> [Task instructions]
Within the data below, find the string "capacity" and return each line where it occurs.

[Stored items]
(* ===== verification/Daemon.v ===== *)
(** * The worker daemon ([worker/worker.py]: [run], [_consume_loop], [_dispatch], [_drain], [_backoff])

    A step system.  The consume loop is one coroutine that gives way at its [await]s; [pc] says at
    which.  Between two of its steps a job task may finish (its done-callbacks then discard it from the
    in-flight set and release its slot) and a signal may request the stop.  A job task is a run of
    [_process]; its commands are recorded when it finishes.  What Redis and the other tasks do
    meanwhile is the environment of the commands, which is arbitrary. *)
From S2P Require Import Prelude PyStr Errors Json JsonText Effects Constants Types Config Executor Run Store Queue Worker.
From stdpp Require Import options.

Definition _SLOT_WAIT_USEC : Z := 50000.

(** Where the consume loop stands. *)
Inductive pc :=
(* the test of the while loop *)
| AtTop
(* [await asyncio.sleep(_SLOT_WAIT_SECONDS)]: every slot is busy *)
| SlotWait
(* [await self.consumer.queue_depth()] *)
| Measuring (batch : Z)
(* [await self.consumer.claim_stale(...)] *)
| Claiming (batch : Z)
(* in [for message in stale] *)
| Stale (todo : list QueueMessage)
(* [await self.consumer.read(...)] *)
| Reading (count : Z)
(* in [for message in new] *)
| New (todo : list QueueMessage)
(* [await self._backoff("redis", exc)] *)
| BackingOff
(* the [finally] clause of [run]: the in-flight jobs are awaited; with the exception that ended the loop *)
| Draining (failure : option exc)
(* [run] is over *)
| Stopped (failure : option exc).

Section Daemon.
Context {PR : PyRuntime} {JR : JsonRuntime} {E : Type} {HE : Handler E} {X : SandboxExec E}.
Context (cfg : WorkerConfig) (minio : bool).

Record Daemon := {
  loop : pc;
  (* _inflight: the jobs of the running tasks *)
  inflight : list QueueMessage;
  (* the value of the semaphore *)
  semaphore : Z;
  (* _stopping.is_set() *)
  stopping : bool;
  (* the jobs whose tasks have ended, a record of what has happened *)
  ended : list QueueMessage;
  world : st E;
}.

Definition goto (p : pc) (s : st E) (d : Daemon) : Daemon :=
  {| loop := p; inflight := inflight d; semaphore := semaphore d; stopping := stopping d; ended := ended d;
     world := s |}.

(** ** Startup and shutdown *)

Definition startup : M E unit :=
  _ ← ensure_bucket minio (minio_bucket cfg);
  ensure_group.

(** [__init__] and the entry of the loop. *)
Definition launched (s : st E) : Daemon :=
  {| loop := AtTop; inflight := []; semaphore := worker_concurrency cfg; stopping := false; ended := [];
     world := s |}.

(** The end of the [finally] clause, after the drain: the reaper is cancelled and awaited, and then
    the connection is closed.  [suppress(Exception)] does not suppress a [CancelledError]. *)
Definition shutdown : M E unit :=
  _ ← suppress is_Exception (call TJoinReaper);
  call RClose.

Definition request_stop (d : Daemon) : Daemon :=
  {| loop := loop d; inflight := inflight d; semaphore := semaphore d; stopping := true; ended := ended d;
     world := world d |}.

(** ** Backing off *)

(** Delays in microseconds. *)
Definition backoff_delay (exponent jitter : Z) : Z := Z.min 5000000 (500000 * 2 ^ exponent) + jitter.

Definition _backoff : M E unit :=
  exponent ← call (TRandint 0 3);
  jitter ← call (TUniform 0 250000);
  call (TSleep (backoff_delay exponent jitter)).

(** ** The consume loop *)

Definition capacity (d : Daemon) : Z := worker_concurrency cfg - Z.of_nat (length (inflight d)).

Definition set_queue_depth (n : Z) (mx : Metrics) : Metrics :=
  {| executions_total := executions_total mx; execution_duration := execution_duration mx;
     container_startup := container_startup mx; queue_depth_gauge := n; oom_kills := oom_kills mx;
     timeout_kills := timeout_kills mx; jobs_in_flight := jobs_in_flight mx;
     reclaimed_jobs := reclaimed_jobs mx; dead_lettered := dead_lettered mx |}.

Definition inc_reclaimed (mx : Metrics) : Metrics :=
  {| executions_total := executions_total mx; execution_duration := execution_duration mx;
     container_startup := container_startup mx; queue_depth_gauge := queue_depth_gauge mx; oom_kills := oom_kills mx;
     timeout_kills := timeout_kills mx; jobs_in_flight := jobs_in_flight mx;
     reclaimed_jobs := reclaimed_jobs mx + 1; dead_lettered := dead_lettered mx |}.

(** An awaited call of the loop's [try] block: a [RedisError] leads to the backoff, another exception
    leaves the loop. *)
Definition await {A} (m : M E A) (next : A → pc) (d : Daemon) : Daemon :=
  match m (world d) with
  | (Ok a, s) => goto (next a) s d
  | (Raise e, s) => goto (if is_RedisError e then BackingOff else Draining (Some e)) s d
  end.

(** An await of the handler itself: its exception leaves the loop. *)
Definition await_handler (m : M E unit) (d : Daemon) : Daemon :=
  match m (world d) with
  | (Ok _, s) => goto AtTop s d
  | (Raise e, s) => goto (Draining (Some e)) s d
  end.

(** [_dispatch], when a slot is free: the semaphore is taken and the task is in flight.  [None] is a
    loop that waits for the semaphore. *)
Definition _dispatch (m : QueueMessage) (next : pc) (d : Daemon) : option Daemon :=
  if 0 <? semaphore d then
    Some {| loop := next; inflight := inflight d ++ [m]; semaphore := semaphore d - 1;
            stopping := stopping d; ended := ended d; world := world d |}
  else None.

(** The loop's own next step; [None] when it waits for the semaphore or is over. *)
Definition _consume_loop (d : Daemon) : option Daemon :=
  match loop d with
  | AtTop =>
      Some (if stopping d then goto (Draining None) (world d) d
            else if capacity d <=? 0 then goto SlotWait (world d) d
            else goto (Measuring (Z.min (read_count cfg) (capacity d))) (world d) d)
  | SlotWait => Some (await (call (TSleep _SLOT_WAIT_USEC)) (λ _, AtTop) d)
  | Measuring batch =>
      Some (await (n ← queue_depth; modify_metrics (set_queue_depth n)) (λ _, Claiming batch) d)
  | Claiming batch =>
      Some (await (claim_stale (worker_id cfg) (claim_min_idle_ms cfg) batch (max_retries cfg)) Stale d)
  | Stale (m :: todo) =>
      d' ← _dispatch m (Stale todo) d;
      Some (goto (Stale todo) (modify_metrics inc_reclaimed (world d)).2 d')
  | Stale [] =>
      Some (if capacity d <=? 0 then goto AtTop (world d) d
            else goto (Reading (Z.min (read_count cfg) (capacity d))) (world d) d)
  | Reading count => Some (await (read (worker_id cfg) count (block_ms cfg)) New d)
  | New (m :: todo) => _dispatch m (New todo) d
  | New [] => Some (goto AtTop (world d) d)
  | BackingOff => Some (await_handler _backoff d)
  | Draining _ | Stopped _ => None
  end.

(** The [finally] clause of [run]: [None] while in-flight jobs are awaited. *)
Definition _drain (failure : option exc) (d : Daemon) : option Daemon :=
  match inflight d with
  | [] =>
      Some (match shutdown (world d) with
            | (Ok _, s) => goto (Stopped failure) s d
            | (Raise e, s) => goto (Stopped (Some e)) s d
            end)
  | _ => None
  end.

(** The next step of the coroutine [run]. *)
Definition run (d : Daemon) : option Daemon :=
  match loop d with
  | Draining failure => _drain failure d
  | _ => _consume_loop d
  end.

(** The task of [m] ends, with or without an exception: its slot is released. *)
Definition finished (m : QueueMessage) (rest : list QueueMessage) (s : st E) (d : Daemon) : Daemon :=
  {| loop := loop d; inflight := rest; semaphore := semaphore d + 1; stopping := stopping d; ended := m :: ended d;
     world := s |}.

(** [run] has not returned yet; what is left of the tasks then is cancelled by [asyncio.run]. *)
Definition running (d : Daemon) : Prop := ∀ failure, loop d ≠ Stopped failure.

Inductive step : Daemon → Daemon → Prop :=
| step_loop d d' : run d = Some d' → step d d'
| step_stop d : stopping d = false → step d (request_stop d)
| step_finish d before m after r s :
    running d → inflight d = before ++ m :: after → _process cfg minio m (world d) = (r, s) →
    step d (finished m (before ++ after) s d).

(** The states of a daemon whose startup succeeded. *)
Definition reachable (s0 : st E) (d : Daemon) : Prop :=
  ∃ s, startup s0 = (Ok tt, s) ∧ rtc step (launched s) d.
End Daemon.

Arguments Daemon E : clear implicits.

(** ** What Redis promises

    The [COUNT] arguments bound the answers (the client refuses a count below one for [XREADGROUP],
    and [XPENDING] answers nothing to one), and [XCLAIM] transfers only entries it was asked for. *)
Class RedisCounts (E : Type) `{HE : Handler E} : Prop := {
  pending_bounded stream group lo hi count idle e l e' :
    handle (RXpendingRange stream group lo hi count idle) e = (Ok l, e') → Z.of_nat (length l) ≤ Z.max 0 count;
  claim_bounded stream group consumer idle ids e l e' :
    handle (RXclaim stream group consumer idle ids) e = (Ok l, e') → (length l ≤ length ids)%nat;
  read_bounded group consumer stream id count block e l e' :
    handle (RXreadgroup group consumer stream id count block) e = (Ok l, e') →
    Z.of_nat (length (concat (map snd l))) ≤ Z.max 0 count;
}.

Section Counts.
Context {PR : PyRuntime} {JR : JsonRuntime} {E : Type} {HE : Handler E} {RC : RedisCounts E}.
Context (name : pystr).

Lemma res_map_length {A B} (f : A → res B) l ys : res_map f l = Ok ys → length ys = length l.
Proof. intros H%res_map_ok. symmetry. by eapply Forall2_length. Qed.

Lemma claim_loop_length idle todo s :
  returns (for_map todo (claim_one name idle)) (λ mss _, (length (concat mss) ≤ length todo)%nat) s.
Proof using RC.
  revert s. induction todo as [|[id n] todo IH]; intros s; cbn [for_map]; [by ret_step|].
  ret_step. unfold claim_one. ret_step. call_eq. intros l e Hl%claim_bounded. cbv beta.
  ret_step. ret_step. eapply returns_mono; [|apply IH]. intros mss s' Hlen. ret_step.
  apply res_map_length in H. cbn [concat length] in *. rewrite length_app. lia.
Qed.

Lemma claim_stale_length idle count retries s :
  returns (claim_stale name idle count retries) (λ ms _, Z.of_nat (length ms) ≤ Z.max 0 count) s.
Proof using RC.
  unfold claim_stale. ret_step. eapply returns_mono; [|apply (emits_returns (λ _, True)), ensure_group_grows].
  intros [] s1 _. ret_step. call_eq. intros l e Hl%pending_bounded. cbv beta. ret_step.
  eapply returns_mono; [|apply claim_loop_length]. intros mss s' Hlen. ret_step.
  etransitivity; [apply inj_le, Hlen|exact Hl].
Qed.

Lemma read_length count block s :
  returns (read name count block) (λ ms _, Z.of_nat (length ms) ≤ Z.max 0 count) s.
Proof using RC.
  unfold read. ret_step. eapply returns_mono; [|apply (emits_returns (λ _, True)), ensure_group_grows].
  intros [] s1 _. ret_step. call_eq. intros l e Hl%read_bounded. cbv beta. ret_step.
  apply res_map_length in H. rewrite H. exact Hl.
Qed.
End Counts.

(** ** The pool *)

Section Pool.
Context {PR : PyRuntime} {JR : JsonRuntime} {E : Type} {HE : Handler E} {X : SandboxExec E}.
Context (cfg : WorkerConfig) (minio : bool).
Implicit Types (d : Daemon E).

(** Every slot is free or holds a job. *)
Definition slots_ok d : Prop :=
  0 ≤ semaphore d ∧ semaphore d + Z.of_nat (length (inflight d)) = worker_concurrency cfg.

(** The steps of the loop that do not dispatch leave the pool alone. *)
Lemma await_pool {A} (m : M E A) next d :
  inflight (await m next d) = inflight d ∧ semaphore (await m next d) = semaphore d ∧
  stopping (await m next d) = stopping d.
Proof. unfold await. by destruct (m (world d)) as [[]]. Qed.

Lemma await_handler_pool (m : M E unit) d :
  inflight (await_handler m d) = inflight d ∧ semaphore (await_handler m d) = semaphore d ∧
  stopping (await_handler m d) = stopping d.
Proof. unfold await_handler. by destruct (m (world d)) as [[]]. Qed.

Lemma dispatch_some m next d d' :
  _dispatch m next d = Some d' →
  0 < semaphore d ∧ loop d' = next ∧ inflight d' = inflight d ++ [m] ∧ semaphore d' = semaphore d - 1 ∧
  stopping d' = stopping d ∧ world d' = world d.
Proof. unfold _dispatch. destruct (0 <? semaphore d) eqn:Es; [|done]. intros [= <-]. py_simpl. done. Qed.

> [Answer area]
Definition capacity (d : Daemon) : Z := worker_concurrency cfg - Z.of_nat (length (inflight d)).
            else if capacity d <=? 0 then goto SlotWait (world d) d
            else goto (Measuring (Z.min (read_count cfg) (capacity d))) (world d) d)
      Some (if capacity d <=? 0 then goto AtTop (world d) d
            else goto (Reading (Z.min (read_count cfg) (capacity d))) (world d) d)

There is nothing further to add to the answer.